> **What is being asked**: In the entries that follow, the lines from the one with "Forall (fun p" through the one with "rewrite fold_storeClaimType_other by" are the ones to write out, exactly and with both ends included. Nothing else should appear.

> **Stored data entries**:

(** Keys that are no registered identifier are left alone. *)
Lemma fold_storeClaimType_other (k : string) (l : list string)
    (m : gmap string Document.t) :
  Forall (fun claimType => getPropertyID (getMnemonic (claimTypeName claimType)) <> k) l ->
  fold_left storeClaimType l m !! k = m !! k.
Proof.
  intros Hl. revert m. induction Hl as [| claimType l Hne Hl IH]; intros m; [reflexivity |].
  cbn [fold_left]. rewrite IH. unfold storeClaimType. apply lookup_insert_ne. exact Hne.
Qed.

Lemma fold_storeIsClaim_other (mnemonic id k : string) (l : list string)
    (m : gmap string Document.t) :
  id <> k -> fold_left (storeIsClaim mnemonic id) l m !! k = m !! k.
Proof.
  intros Hne. revert m. induction l as [| isClaim l IH]; intros m; [reflexivity |].
  cbn [fold_left]. rewrite IH. unfold storeIsClaim. apply lookup_alter_ne. exact Hne.
Qed.

Lemma fold_storeBuiltinProperty_other (k : string) (l : list BuiltinProperty.t)
    (m : gmap string Document.t) :
  Forall (fun p => getPropertyID (getMnemonic (BuiltinProperty.Name p)) <> k) l ->
  Forall (fun claimType => getPropertyID (getMnemonic (claimTypeName claimType)) <> k)
         claimTypes ->
  fold_left storeBuiltinProperty l m !! k = m !! k.
Proof.
  intros Hl Htypes. revert m.
  induction Hl as [| p l Hne Hl IH]; intros m; [reflexivity |].
  cbn [fold_left]. rewrite IH. unfold storeBuiltinProperty. cbv zeta.
  rewrite fold_storeClaimType_other by exact Htypes.
  rewrite fold_storeIsClaim_other by exact Hne.
  apply lookup_insert_ne. exact Hne.
Qed.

> **Task result**:
  Forall (fun p => getPropertyID (getMnemonic (BuiltinProperty.Name p)) <> k) l ->
  Forall (fun claimType => getPropertyID (getMnemonic (claimTypeName claimType)) <> k)
         claimTypes ->
  fold_left storeBuiltinProperty l m !! k = m !! k.
Proof.
  intros Hl Htypes. revert m.
  induction Hl as [| p l Hne Hl IH]; intros m; [reflexivity |].
  cbn [fold_left]. rewrite IH. unfold storeBuiltinProperty. cbv zeta.
  rewrite fold_storeClaimType_other by exact Htypes.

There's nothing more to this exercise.